━━━━━ Provided information ━━━━━

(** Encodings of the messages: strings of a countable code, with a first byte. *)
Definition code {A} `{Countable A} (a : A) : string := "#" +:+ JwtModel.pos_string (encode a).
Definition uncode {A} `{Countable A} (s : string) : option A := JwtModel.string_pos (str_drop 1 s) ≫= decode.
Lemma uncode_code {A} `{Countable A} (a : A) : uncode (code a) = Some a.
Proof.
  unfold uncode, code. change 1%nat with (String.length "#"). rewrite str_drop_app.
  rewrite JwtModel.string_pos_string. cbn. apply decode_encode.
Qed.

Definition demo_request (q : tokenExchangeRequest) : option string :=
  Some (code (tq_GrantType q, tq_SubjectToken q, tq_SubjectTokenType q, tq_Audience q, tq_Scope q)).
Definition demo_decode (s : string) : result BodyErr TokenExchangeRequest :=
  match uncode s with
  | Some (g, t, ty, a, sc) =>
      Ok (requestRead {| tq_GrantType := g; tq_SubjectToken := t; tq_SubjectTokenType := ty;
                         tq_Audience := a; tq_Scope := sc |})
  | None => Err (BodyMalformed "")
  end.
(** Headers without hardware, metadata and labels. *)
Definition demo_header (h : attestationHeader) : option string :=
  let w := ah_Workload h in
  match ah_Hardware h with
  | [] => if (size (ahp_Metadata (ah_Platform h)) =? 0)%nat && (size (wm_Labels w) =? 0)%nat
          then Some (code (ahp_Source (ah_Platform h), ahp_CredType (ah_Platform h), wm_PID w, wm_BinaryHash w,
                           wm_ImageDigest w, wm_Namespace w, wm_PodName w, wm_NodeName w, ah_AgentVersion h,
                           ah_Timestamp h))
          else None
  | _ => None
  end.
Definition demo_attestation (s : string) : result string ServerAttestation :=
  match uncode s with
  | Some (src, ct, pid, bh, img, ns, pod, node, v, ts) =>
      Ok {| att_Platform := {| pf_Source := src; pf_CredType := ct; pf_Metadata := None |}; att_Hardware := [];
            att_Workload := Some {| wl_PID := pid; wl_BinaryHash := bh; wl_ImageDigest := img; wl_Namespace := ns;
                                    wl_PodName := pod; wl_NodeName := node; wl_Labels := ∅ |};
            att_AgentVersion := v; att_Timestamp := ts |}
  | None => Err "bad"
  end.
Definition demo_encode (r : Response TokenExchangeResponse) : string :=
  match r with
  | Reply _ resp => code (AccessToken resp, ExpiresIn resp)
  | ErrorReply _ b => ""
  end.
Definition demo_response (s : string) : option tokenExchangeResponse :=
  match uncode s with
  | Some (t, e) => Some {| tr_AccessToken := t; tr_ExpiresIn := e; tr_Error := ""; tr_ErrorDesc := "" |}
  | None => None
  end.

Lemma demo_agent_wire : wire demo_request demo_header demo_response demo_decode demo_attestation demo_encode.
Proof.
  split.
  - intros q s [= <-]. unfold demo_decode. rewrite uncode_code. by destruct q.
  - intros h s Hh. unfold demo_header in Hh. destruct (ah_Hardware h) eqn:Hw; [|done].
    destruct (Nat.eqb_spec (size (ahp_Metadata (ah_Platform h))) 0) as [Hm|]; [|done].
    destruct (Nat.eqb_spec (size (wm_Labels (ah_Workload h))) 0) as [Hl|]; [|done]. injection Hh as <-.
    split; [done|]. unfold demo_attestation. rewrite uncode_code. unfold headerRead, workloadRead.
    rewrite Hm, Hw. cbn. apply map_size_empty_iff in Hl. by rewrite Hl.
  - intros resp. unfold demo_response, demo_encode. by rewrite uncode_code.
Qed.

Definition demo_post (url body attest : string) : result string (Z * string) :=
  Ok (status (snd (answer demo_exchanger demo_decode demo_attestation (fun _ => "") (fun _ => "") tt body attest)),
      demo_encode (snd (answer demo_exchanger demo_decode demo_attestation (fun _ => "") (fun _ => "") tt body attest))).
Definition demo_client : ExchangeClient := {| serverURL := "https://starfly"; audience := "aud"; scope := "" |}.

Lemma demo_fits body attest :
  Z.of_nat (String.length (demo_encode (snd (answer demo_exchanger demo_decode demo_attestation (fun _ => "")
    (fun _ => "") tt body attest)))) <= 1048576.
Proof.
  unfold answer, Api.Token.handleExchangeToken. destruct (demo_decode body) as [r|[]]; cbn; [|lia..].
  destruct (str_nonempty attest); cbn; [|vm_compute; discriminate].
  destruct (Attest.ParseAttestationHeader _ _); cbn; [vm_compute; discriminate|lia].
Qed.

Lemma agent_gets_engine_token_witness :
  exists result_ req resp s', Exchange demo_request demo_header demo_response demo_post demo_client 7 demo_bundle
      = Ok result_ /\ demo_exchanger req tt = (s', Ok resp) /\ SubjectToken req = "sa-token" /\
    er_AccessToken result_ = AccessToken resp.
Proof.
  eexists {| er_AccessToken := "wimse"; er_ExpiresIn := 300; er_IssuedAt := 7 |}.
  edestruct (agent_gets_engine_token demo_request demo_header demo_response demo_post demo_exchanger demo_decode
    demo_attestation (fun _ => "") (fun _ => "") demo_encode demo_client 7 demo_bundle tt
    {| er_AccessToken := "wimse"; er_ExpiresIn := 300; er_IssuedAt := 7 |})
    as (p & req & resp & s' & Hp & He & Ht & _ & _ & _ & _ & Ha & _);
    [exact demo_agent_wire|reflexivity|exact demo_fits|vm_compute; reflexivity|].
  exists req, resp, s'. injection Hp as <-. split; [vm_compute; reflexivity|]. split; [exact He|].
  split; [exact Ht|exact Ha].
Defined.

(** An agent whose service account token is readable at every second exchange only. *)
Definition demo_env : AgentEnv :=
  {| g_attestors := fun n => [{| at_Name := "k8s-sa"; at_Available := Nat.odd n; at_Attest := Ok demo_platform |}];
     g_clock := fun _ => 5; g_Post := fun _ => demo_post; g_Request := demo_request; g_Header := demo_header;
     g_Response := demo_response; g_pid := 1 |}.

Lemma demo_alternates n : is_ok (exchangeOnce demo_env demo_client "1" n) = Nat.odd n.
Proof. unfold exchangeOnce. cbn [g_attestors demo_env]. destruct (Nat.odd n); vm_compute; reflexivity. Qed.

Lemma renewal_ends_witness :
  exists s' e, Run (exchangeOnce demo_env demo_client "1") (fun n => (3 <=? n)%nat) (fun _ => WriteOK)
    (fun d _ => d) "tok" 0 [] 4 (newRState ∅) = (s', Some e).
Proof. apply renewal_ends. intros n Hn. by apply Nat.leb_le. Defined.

━━━━━

Exercise – All the records above are to be reproduced exactly.

Task output –
(** Encodings of the messages: strings of a countable code, with a first byte. *)
Definition code {A} `{Countable A} (a : A) : string := "#" +:+ JwtModel.pos_string (encode a).
Definition uncode {A} `{Countable A} (s : string) : option A := JwtModel.string_pos (str_drop 1 s) ≫= decode.
Lemma uncode_code {A} `{Countable A} (a : A) : uncode (code a) = Some a.
Proof.
  unfold uncode, code. change 1%nat with (String.length "#"). rewrite str_drop_app.
  rewrite JwtModel.string_pos_string. cbn. apply decode_encode.
Qed.

Definition demo_request (q : tokenExchangeRequest) : option string :=
  Some (code (tq_GrantType q, tq_SubjectToken q, tq_SubjectTokenType q, tq_Audience q, tq_Scope q)).
Definition demo_decode (s : string) : result BodyErr TokenExchangeRequest :=
  match uncode s with
  | Some (g, t, ty, a, sc) =>
      Ok (requestRead {| tq_GrantType := g; tq_SubjectToken := t; tq_SubjectTokenType := ty;
                         tq_Audience := a; tq_Scope := sc |})
  | None => Err (BodyMalformed "")
  end.
(** Headers without hardware, metadata and labels. *)
Definition demo_header (h : attestationHeader) : option string :=
  let w := ah_Workload h in
  match ah_Hardware h with
  | [] => if (size (ahp_Metadata (ah_Platform h)) =? 0)%nat && (size (wm_Labels w) =? 0)%nat
          then Some (code (ahp_Source (ah_Platform h), ahp_CredType (ah_Platform h), wm_PID w, wm_BinaryHash w,
                           wm_ImageDigest w, wm_Namespace w, wm_PodName w, wm_NodeName w, ah_AgentVersion h,
                           ah_Timestamp h))
          else None
  | _ => None
  end.
Definition demo_attestation (s : string) : result string ServerAttestation :=
  match uncode s with
  | Some (src, ct, pid, bh, img, ns, pod, node, v, ts) =>
      Ok {| att_Platform := {| pf_Source := src; pf_CredType := ct; pf_Metadata := None |}; att_Hardware := [];
            att_Workload := Some {| wl_PID := pid; wl_BinaryHash := bh; wl_ImageDigest := img; wl_Namespace := ns;
                                    wl_PodName := pod; wl_NodeName := node; wl_Labels := ∅ |};
            att_AgentVersion := v; att_Timestamp := ts |}
  | None => Err "bad"
  end.
Definition demo_encode (r : Response TokenExchangeResponse) : string :=
  match r with
  | Reply _ resp => code (AccessToken resp, ExpiresIn resp)
  | ErrorReply _ b => ""
  end.
Definition demo_response (s : string) : option tokenExchangeResponse :=
  match uncode s with
  | Some (t, e) => Some {| tr_AccessToken := t; tr_ExpiresIn := e; tr_Error := ""; tr_ErrorDesc := "" |}
  | None => None
  end.

Lemma demo_agent_wire : wire demo_request demo_header demo_response demo_decode demo_attestation demo_encode.
Proof.
  split.
  - intros q s [= <-]. unfold demo_decode. rewrite uncode_code. by destruct q.
  - intros h s Hh. unfold demo_header in Hh. destruct (ah_Hardware h) eqn:Hw; [|done].
    destruct (Nat.eqb_spec (size (ahp_Metadata (ah_Platform h))) 0) as [Hm|]; [|done].
    destruct (Nat.eqb_spec (size (wm_Labels (ah_Workload h))) 0) as [Hl|]; [|done]. injection Hh as <-.
    split; [done|]. unfold demo_attestation. rewrite uncode_code. unfold headerRead, workloadRead.
    rewrite Hm, Hw. cbn. apply map_size_empty_iff in Hl. by rewrite Hl.
  - intros resp. unfold demo_response, demo_encode. by rewrite uncode_code.
Qed.

Definition demo_post (url body attest : string) : result string (Z * string) :=
  Ok (status (snd (answer demo_exchanger demo_decode demo_attestation (fun _ => "") (fun _ => "") tt body attest)),
      demo_encode (snd (answer demo_exchanger demo_decode demo_attestation (fun _ => "") (fun _ => "") tt body attest))).
Definition demo_client : ExchangeClient := {| serverURL := "https://starfly"; audience := "aud"; scope := "" |}.

Lemma demo_fits body attest :
  Z.of_nat (String.length (demo_encode (snd (answer demo_exchanger demo_decode demo_attestation (fun _ => "")
    (fun _ => "") tt body attest)))) <= 1048576.
Proof.
  unfold answer, Api.Token.handleExchangeToken. destruct (demo_decode body) as [r|[]]; cbn; [|lia..].
  destruct (str_nonempty attest); cbn; [|vm_compute; discriminate].
  destruct (Attest.ParseAttestationHeader _ _); cbn; [vm_compute; discriminate|lia].
Qed.

Lemma agent_gets_engine_token_witness :
  exists result_ req resp s', Exchange demo_request demo_header demo_response demo_post demo_client 7 demo_bundle
      = Ok result_ /\ demo_exchanger req tt = (s', Ok resp) /\ SubjectToken req = "sa-token" /\
    er_AccessToken result_ = AccessToken resp.
Proof.
  eexists {| er_AccessToken := "wimse"; er_ExpiresIn := 300; er_IssuedAt := 7 |}.
  edestruct (agent_gets_engine_token demo_request demo_header demo_response demo_post demo_exchanger demo_decode
    demo_attestation (fun _ => "") (fun _ => "") demo_encode demo_client 7 demo_bundle tt
    {| er_AccessToken := "wimse"; er_ExpiresIn := 300; er_IssuedAt := 7 |})
    as (p & req & resp & s' & Hp & He & Ht & _ & _ & _ & _ & Ha & _);
    [exact demo_agent_wire|reflexivity|exact demo_fits|vm_compute; reflexivity|].
  exists req, resp, s'. injection Hp as <-. split; [vm_compute; reflexivity|]. split; [exact He|].
  split; [exact Ht|exact Ha].
Defined.

(** An agent whose service account token is readable at every second exchange only. *)
Definition demo_env : AgentEnv :=
  {| g_attestors := fun n => [{| at_Name := "k8s-sa"; at_Available := Nat.odd n; at_Attest := Ok demo_platform |}];
     g_clock := fun _ => 5; g_Post := fun _ => demo_post; g_Request := demo_request; g_Header := demo_header;
     g_Response := demo_response; g_pid := 1 |}.

Lemma demo_alternates n : is_ok (exchangeOnce demo_env demo_client "1" n) = Nat.odd n.
Proof. unfold exchangeOnce. cbn [g_attestors demo_env]. destruct (Nat.odd n); vm_compute; reflexivity. Qed.

Lemma renewal_ends_witness :
  exists s' e, Run (exchangeOnce demo_env demo_client "1") (fun n => (3 <=? n)%nat) (fun _ => WriteOK)
    (fun d _ => d) "tok" 0 [] 4 (newRState ∅) = (s', Some e).
Proof. apply renewal_ends. intros n Hn. by apply Nat.leb_le. Defined.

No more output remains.